Copy out exactly the lines below that run from the one holding "by apply getinterval_spec; lia." to the one holding "read_sec h := (Ret", keeping both of those lines and no others.

[Opening Exercise input section]

(** [time_t] is a signed 32-bit type, the registers are unsigned. *)
Definition ltimer_gettime (lt : nat) : M (timers Hw) (Z * Z) :=
  secs1 ← on_card lt read_sec;
  nsecs ← on_card lt read_nsec;
  secs2 ← on_card lt read_sec;
  mret (s32 (if nsecs <? 5000000 then secs2 else secs1), nsecs).

Definition config_rtclock (rtc : nat) (unit : Z) : M (timers Hw) () :=
  if negb (unit =? 0) then fail ENODEV
  else
    c ← gets the_clock;
    _ ← assert (bool_decide (c = None));
    modify (λ t, Timers (cards t) (haveclock t) (Some rtc) (the_beep t) (hardclocks t) (beep_warnings t)).

Definition gettime : M (timers Hw) (Z * Z) :=
  c ← gets the_clock;
  match c with None => panic | Some lt => ltimer_gettime lt end.

Definition config_beep (bs : nat) (unit : Z) : M (timers Hw) () :=
  if negb (unit =? 0) then fail ENODEV
  else
    c ← gets the_beep;
    _ ← assert (bool_decide (c = None));
    modify (λ t, Timers (cards t) (haveclock t) (the_clock t) (Some bs) (hardclocks t) (beep_warnings t)).

Definition beep : M (timers Hw) unit :=
  c ← gets the_beep;
  match c with
  | Some lt => ltimer_beep lt
  | None =>
      modify (λ t, Timers (cards t) (haveclock t) (the_clock t) (the_beep t) (hardclocks t) (S (beep_warnings t)))
  end.
End ops.

Definition getinterval (s1 ns1 s2 ns2 : Z) : Z * Z :=
  let '(ns2, s2) := if ns2 <? ns1 then (u32 (ns2 + 1000000000), s32 (s2 - 1)) else (ns2, s2) in
  (s32 (s2 - s1), u32 (ns2 - ns1)).

(** ** The time of day *)

Class TimerView (Hw : Type) := now : Hw → Z.

(** A read shows the time at which it is done, in nanoseconds. *)
Class TimerLaws (Hw : Type) `{TimerPort Hw} `{TimerView Hw} := {
  now_law (h : Hw) : 0 ≤ now h;
  read_sec_law (h : Hw) : ∃ h', read_sec h = (Ret (u32 (now h / BILLION)), h') ∧ now h ≤ now h';
  read_nsec_law (h : Hw) : ∃ h', read_nsec h = (Ret (now h mod BILLION), h') ∧ now h ≤ now h';
}.

(** The card of the generic clock, and its time. *)
Definition clock_at {Hw} `{TimerView Hw} (t : timers Hw) (ns : Z) : Prop :=
  ∃ lt c, the_clock t = Some lt ∧ cards t !! lt = Some c ∧ now (lt_card c) = ns.

(** A time before 2^31 seconds, as [gettime] returns it. *)
Definition time_of (ns : Z) : Z * Z := (ns / BILLION, ns mod BILLION).

Section clock.
Context {Hw : Type} `{TimerLaws Hw}.

(** A time whose seconds are read at [x] and whose nanoseconds are read at [t],
    less than five milliseconds away. *)
Lemma same_second x t :
  0 ≤ x → 0 ≤ t → x < 2 ^ 31 * BILLION →
  (if t mod BILLION <? 5000000 then t ≤ x < t + 5000000 else x ≤ t < x + 5000000) →
  s32 (u32 (x / BILLION)) = t / BILLION.
Proof.
  unfold BILLION. intros Hx Ht Hb Hnear.
  assert (x / 1000000000 = t / 1000000000) as ->.
  { destruct (Z.ltb_spec (t mod 1000000000) 5000000); Z.div_mod_to_equations; lia. }
  assert (0 ≤ t / 1000000000 < 2 ^ 31).
  { split; [by apply Z.div_pos|]. apply Z.div_lt_upper_bound; [lia|].
    destruct (Z.ltb_spec (t mod 1000000000) 5000000); Z.div_mod_to_equations; lia. }
  rewrite u32_small by (unfold is_u32; lia). apply s32_small. lia.
Qed.

Lemma wp_on_card {A} lt (m : M Hw A) a h' (Q : result A → timers Hw → Prop) t c :
  cards t !! lt = Some c → m (lt_card c) = (Ret a, h') →
  Q (Ret a) (set_cards (<[lt := Ltimer h' (lt_hardclock c)]> (cards t)) t) →
  wp (on_card lt m) Q t.
Proof.
  intros Hc Hm HQ. unfold on_card, wp. by rewrite Hc, Hm.
Qed.

(** [gettime] returns the time of an instant of its run. *)
Lemma wp_gettime (Q : result (Z * Z) → timers Hw → Prop) t ns :
  clock_at t ns →
  (∀ secs nsecs ns' t', ns ≤ ns' → clock_at t' ns' →
     (ns' - ns < 5000000 → ns' < 2 ^ 31 * BILLION →
        ∃ x, ns ≤ x ≤ ns' ∧ (secs, nsecs) = time_of x) →
     Q (Ret (secs, nsecs)) t') →
  wp gettime Q t.
Proof.
  intros (lt & [h0 b] & Hclk & Hc & <-) HQ. unfold gettime. do 2 wp_step. rewrite Hclk. unfold ltimer_gettime.
  pose proof (lookup_lt_Some _ _ _ Hc) as Hlt. simpl in HQ.
  destruct (read_sec_law h0) as (h1 & Hr1 & Hle1).
  destruct (read_nsec_law h1) as (h2 & Hr2 & Hle2). destruct (read_sec_law h2) as (h3 & Hr3 & Hle3).
  wp_step. eapply wp_on_card; [done..|]. cbn beta iota.
  wp_step. eapply wp_on_card; [by apply list_lookup_insert_eq|done|]. cbn beta iota. cbn [lt_hardclock set_cards cards].
  rewrite list_insert_insert_eq.
  wp_step. eapply wp_on_card; [by apply list_lookup_insert_eq|done|]. cbn beta iota. cbn [lt_hardclock set_cards cards].
  rewrite list_insert_insert_eq. wp_step.
  apply (HQ _ _ (now h3)); [lia| |].
  - exists lt, (Ltimer h3 b). split_and!; [done| |done]. by apply list_lookup_insert_eq.
  - intros Hfast Hb. exists (now h1). split; [lia|]. unfold time_of. f_equal.
    pose proof (now_law h0). rewrite <- (same_second (if now h1 mod BILLION <? 5000000 then now h2 else now h0) (now h1)).
    + by destruct (_ <? _).
    + destruct (_ <? _); lia.
    + lia.
    + destruct (_ <? _); lia.
    + destruct (_ <? _); lia.
Qed.
End clock.

(** The interval of two times is their difference. *)
Lemma getinterval_spec x y :
  0 ≤ x ≤ y → y < 2 ^ 31 * BILLION →
  getinterval (time_of x).1 (time_of x).2 (time_of y).1 (time_of y).2 = time_of (y - x).
Proof.
  intros Hxy Hb. unfold getinterval, time_of, BILLION in *. simpl fst. simpl snd.
  pose proof (Z.mod_pos_bound x 1000000000). pose proof (Z.mod_pos_bound y 1000000000).
  assert (0 ≤ x / 1000000000 ≤ y / 1000000000 ∧ y / 1000000000 < 2 ^ 31).
  { split; [split; [apply Z.div_pos; lia|apply Z.div_le_mono; lia]|apply Z.div_lt_upper_bound; lia]. }
  destruct (Z.ltb_spec (y mod 1000000000) (x mod 1000000000)).
  - rewrite (u32_small (_ + _)) by (unfold is_u32; lia). rewrite (s32_small (_ - 1)) by lia.
    rewrite s32_small, u32_small by (unfold is_u32; lia).
    f_equal; Z.div_mod_to_equations; lia.
  - rewrite s32_small, u32_small by (unfold is_u32; lia). f_equal; Z.div_mod_to_equations; lia.
Qed.

(** The times before and after a command, and the interval between them, as
    in [cmd_dispatch]. *)
Definition timed {Hw} `{TimerPort Hw} (cmd : M (timers Hw) unit) : M (timers Hw) (Z * Z) :=
  before ← gettime;
  _ ← attempt cmd;
  after ← gettime;
  mret (getinterval before.1 before.2 after.1 after.2).

(** C38: the time that is reported for a command is the time it took.  For a
    command that returns, with the clock still running, [timed] returns, and when
    each of the two readings of the clock takes less than five milliseconds
    its interval is the time from an instant of the first reading to an instant of
    the second, to the nanosecond, also when a second turns over between two
    register reads; the clock shows less than 2^31 seconds. *)
Theorem timed_correct {Hw} `{TimerLaws Hw} (cmd : M (timers Hw) unit) t ns0 :
  clock_at t ns0 →
  (∀ t1 ns1, clock_at t1 ns1 →
     match cmd t1 with
     | (Halt _, _) => False
     | (_, t2) => ∃ ns2, ns1 ≤ ns2 ∧ clock_at t2 ns2
     end) →
  ∃ iv t3 ns1 ns2 ns3, timed cmd t = (Ret iv, t3) ∧ clock_at t3 ns3 ∧ ns0 ≤ ns1 ≤ ns2 ∧ ns2 ≤ ns3 ∧
    (ns1 - ns0 < 5000000 → ns3 - ns2 < 5000000 → ns3 < 2 ^ 31 * BILLION →
       ∃ x y, ns0 ≤ x ≤ ns1 ∧ ns2 ≤ y ≤ ns3 ∧ iv = time_of (y - x)).
Proof.
  intros Hclk Hcmd.
  cut (wp (timed cmd) (returns (λ iv t3, ∃ ns1 ns2 ns3, clock_at t3 ns3 ∧ ns0 ≤ ns1 ≤ ns2 ∧ ns2 ≤ ns3 ∧
    (ns1 - ns0 < 5000000 → ns3 - ns2 < 5000000 → ns3 < 2 ^ 31 * BILLION →
       ∃ x y, ns0 ≤ x ≤ ns1 ∧ ns2 ≤ y ≤ ns3 ∧ iv = time_of (y - x)))) t).
  { unfold wp, returns. destruct (timed cmd t) as [[iv|?|?] t3]; [|done..]. naive_solver. }
  assert (0 ≤ ns0) as Hpos by (destruct Hclk as (? & c & _ & _ & <-); apply now_law).
  unfold timed. wp_step. eapply wp_gettime; [done|]. intros s1 n1 ns1 t1 Hle1 Hclk1 Hb. cbn beta iota.
  assert (∃ a t2 ns2, attempt cmd t1 = (Ret a, t2) ∧ ns1 ≤ ns2 ∧ clock_at t2 ns2) as (a & t2 & ns2 & Hrun & Hle2 & Hclk2).
  { specialize (Hcmd t1 ns1 Hclk1). unfold attempt. destruct (cmd t1) as [[] t2]; naive_solver. }
  wp_step. eapply wp_eq; [exact Hrun|]. cbv beta iota. wp_step. eapply wp_gettime; [done|].
  intros s2 n2 ns3 t3 Hle3 Hclk3 Hb'. cbn beta iota. wp_step. exists ns1, ns2, ns3. split_and!; [done..|].
  intros Hf1 Hf2 Hmax. destruct (Hb Hf1 ltac:(lia)) as (x & Hx & [= -> ->]).
  destruct (Hb' Hf2 Hmax) as (y & Hy & [= -> ->]). exists x, y. split_and!; [lia..|].
  by apply getinterval_spec; lia.
Qed.

(** A card on which a read takes a microsecond. *)
Definition simtimer : Type := N.
#[export] Instance simtimer_port : TimerPort simtimer := {
  read_sec h := (Ret (u32 (Z.of_N h / BILLION)), (h + 1000)%N);
  read_nsec h := (Ret (Z.of_N h mod BILLION), (h + 1000)%N);
  read_irq h := (Ret 1, h);
  write_roe _ h := (Ret (), h);
  write_count _ h := (Ret (), h);
  write_spkr _ h := (Ret (), h);
}.
#[export] Instance simtimer_view : TimerView simtimer := Z.of_N.
#[export] Instance simtimer_laws : TimerLaws simtimer.
Proof.
  split; intros h; unfold now, simtimer_view; [lia|..].
  - exists (h + 1000)%N. split; [done|lia].
  - exists (h + 1000)%N. split; [done|lia].
Qed.

(** A second turns over between the first two reads. *)
Definition at_five : timers simtimer := Timers [Ltimer 4999999500%N true] true (Some 0%nat) None 0 0.

Lemma timed_correct_witness :
  ∃ iv t3 ns1 ns2 ns3, timed (mret ()) at_five = (Ret iv, t3) ∧ clock_at t3 ns3 ∧ 4999999500 ≤ ns1 ≤ ns2 ∧ ns2 ≤ ns3 ∧
    (ns1 - 4999999500 < 5000000 → ns3 - ns2 < 5000000 → ns3 < 2 ^ 31 * BILLION →
       ∃ x y, 4999999500 ≤ x ≤ ns1 ∧ ns2 ≤ y ≤ ns3 ∧ iv = time_of (y - x)).
Proof.
  apply (timed_correct (mret ()) at_five 4999999500).
  - exists 0%nat, (Ltimer 4999999500%N true). done.
  - intros t1 ns1 Hclk. exists ns1. split; [lia|done].
Defined.

Lemma gettime_turnover : (gettime at_five).1 = Ret (5, 500).
Proof. vm_compute. reflexivity. Qed.

(** ** One card drives [hardclock] *)

Class TimerWrites (Hw : Type) `{TimerPort Hw} := {
  write_roe_law v (h : Hw) : ∃ h', write_roe v h = (Ret (), h');
  write_count_law v (h : Hw) : ∃ h', write_count v h = (Ret (), h');
}.

Section drive.
Context {Hw : Type} `{TimerWrites Hw}.

Definition flags (t : timers Hw) : list bool := lt_hardclock <$> cards t.

Lemma flags_insert (t : timers Hw) lt c :
  flags (set_cards (<[lt := c]> (cards t)) t) = <[lt := lt_hardclock c]> (flags t).
Proof. unfold flags. cbn [set_cards cards]. by rewrite list_fmap_insert. Qed.

(** An access leaves the flags of the cards. *)
Lemma wp_on_card_flags {A} lt (m : M Hw A) (Q : result A → timers Hw → Prop) t :
  (lt < length (cards t))%nat → (∀ h, ∃ a h', m h = (Ret a, h')) →
  (∀ a t', flags t' = flags t → haveclock t' = haveclock t → hardclocks t' = hardclocks t → Q (Ret a) t') →
  wp (on_card lt m) Q t.
Proof.
  intros [c Hc]%lookup_lt_is_Some_2 Hm HQ. destruct (Hm (lt_card c)) as (a & h' & Hrun).
  eapply wp_on_card; [done..|]. apply HQ; [|done..].
  rewrite flags_insert. apply list_insert_id. unfold flags. by rewrite list_lookup_fmap, Hc.
Qed.

Lemma flags_length (t : timers Hw) : length (cards t) = length (flags t).
Proof. unfold flags. by rewrite length_fmap. Qed.

(** The first card that is configured drives [hardclock], later ones do not. *)
Lemma wp_config_ltimer lt (Q : result unit → timers Hw → Prop) t :
  (lt < length (flags t))%nat →
  (∀ t', flags t' = <[lt := negb (haveclock t)]> (flags t) → haveclock t' = true →
     hardclocks t' = hardclocks t → Q (Ret ()) t') →
  wp (config_ltimer lt) Q t.
Proof.
  intros Hlt HQ. pose proof Hlt as Hlt'. rewrite <- flags_length in Hlt'.
  destruct (proj2 (lookup_lt_is_Some _ _) Hlt') as [c Hc].
  unfold config_ltimer. do 2 wp_step. destruct (haveclock t) eqn:Hh; cbn [negb] in *.
  { unfold set_lt_hardclock. do 2 wp_step. wp_step. eapply wp_deref; [done|]. wp_step.
    apply HQ; [apply flags_insert|done|done]. }
  do 2 wp_step. unfold set_lt_hardclock. wp_step. do 2 wp_step. wp_step. eapply wp_deref; [done|]. wp_step.
  set (t1 := set_cards _ _).
  assert (flags t1 = <[lt := true]> (flags t)) as Hf1 by apply (flags_insert t lt (Ltimer (lt_card c) true)).
  wp_step. eapply wp_on_card_flags.
  { rewrite flags_length, Hf1, length_insert. done. }
  { intros h. destruct (write_roe_law 1 h) as [h' ?]. eauto. }
  intros [] t2 Hf2 Hh2 Hn2. cbv beta iota. eapply wp_on_card_flags.
  { rewrite flags_length, Hf2, Hf1, length_insert. done. }
  { intros h. destruct (write_count_law (LT_GRANULARITY / LT_HZ) h) as [h' ?]. eauto. }
  intros [] t3 Hf3 Hh3 Hn3. apply HQ; [congruence|by rewrite Hh3, Hh2|by rewrite Hn3, Hn2].
Qed.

[Closing Exercise input section]

◆ **Result**:
  by apply getinterval_spec; lia.
Qed.

(** A card on which a read takes a microsecond. *)
Definition simtimer : Type := N.
#[export] Instance simtimer_port : TimerPort simtimer := {
  read_sec h := (Ret (u32 (Z.of_N h / BILLION)), (h + 1000)%N);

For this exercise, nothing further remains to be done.